[Opening PROVIDED DATA section]
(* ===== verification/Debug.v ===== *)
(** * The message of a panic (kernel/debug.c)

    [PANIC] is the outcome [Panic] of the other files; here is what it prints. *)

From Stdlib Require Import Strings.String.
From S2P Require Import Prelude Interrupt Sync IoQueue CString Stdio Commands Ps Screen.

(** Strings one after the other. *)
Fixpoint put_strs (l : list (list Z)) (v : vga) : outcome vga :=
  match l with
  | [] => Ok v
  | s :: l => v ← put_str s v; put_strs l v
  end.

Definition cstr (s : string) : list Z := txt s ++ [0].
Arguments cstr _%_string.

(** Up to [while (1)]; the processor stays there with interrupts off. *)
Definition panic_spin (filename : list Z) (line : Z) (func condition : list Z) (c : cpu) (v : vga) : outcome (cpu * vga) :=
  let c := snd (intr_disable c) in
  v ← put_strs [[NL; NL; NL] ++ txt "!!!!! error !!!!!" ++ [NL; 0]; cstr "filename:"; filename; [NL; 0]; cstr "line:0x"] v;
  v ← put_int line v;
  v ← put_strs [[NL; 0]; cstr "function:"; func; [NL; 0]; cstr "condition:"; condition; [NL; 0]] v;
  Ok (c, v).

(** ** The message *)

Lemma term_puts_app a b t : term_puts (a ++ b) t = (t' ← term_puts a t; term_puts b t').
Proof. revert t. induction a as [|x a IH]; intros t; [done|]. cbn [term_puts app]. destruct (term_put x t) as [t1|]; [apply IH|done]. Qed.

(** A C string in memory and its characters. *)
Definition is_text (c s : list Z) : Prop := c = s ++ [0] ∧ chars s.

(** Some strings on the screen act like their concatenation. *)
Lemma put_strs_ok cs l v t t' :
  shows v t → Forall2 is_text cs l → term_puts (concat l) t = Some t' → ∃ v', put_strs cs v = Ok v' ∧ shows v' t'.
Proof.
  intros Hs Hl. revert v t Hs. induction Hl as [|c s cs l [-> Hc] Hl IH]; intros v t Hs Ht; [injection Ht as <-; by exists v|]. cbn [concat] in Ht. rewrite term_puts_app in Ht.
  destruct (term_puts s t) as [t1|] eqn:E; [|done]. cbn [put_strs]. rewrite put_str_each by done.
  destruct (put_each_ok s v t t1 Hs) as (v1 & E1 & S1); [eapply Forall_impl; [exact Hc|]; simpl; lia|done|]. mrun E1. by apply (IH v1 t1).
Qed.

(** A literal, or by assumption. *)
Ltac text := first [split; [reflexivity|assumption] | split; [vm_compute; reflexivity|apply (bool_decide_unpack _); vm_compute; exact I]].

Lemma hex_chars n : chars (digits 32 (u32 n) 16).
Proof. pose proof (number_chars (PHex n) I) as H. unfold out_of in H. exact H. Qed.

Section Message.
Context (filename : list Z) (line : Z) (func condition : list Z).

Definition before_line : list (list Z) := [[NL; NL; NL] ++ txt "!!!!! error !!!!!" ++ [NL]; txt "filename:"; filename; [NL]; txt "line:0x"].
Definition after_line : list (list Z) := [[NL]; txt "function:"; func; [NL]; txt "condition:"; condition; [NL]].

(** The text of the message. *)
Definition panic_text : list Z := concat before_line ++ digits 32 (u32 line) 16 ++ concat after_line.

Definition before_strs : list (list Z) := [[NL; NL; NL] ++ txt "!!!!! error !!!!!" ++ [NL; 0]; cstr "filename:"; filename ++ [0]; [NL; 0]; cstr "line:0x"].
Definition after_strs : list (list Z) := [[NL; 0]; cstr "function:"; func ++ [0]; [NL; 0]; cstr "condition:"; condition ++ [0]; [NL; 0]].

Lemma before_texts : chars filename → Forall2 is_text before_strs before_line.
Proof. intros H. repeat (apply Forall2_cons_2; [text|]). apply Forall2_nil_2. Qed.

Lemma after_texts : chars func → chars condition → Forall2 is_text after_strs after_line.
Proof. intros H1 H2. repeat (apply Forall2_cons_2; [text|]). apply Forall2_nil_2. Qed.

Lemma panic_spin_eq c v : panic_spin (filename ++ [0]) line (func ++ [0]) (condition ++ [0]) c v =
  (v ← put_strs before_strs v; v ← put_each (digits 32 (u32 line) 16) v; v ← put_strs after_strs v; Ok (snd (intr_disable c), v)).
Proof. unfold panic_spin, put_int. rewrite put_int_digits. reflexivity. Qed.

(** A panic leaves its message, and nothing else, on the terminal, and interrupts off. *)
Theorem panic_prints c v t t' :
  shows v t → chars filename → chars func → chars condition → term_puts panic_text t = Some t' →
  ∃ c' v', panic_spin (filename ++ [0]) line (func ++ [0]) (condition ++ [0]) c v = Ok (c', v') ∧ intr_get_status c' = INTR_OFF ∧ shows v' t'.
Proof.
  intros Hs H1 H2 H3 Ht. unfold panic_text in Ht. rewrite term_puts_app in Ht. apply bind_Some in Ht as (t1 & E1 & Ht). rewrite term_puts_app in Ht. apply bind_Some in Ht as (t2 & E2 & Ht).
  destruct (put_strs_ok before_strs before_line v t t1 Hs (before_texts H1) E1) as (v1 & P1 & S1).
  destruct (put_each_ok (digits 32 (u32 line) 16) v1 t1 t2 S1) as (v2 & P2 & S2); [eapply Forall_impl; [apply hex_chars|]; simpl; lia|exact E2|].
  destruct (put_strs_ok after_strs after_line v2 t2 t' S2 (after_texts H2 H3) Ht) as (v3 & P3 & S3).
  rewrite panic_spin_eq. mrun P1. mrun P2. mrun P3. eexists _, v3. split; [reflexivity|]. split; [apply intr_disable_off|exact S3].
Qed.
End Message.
[Closing PROVIDED DATA section]
[Opening PROVIDED DATA section]
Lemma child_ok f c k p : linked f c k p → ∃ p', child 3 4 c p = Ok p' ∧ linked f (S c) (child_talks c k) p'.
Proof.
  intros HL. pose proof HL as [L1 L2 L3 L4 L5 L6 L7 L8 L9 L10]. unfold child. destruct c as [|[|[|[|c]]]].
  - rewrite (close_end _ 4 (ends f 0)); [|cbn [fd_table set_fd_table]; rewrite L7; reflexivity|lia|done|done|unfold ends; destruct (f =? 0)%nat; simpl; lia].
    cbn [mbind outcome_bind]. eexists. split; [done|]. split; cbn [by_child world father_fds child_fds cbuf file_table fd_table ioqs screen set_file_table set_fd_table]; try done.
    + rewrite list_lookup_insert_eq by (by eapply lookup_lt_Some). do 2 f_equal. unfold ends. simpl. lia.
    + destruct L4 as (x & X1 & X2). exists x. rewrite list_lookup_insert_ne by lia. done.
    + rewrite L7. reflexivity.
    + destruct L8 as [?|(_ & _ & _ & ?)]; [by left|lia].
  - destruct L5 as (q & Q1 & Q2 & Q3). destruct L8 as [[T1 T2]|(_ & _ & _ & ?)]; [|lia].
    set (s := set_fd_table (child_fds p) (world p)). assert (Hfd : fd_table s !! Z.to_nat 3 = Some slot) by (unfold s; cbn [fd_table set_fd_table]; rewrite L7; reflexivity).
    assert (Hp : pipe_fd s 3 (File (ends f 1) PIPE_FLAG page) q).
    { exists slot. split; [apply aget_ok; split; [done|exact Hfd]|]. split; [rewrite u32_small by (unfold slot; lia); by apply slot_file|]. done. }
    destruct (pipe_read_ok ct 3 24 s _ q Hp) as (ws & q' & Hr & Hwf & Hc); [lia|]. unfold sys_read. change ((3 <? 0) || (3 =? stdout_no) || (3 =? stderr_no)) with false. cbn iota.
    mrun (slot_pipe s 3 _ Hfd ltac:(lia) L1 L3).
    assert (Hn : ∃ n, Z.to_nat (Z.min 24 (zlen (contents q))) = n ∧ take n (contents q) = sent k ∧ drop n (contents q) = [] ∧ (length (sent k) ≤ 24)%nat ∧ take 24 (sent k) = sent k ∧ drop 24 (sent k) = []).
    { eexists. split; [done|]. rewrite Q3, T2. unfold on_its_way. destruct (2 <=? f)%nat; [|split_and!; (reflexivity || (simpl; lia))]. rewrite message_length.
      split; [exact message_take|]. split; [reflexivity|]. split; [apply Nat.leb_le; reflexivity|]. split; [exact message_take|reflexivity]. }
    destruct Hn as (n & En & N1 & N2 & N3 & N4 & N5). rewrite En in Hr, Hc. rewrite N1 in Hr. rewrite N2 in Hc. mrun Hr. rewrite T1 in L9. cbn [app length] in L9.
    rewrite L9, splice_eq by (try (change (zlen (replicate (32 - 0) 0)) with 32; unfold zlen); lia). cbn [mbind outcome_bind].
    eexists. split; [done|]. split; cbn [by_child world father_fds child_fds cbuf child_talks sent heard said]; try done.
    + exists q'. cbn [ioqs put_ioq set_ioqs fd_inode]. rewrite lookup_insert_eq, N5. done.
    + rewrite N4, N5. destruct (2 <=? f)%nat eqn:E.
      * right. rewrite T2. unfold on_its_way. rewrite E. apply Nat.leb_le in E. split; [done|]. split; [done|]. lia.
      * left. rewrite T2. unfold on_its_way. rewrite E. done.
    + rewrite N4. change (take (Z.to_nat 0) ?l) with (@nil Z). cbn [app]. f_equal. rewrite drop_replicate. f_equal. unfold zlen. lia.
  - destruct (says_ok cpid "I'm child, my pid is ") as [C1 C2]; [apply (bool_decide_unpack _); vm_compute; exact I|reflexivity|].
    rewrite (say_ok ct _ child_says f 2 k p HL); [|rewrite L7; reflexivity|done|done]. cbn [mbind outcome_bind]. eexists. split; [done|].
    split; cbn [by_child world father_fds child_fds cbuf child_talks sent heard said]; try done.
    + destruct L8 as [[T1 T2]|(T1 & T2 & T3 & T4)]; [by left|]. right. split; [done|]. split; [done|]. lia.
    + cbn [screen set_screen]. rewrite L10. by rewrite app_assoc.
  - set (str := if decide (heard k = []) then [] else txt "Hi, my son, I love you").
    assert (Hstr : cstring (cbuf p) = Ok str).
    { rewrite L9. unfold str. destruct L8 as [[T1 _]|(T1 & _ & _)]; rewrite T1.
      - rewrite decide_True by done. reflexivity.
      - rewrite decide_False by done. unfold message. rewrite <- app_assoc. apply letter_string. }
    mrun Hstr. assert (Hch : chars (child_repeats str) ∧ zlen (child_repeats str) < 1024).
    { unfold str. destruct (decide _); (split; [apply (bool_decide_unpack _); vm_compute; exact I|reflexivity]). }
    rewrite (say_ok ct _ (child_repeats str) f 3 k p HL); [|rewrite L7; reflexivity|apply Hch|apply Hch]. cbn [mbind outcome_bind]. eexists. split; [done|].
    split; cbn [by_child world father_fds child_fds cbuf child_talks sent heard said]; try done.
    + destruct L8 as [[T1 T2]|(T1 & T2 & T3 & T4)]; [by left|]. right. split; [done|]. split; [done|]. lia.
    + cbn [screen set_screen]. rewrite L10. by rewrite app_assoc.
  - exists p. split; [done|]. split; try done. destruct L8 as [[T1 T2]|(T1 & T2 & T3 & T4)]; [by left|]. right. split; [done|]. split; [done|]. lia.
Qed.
[Closing PROVIDED DATA section]
Check the data above and report how many lines include the word "ends", using a bare number.

- WRITTEN ANSWER: 3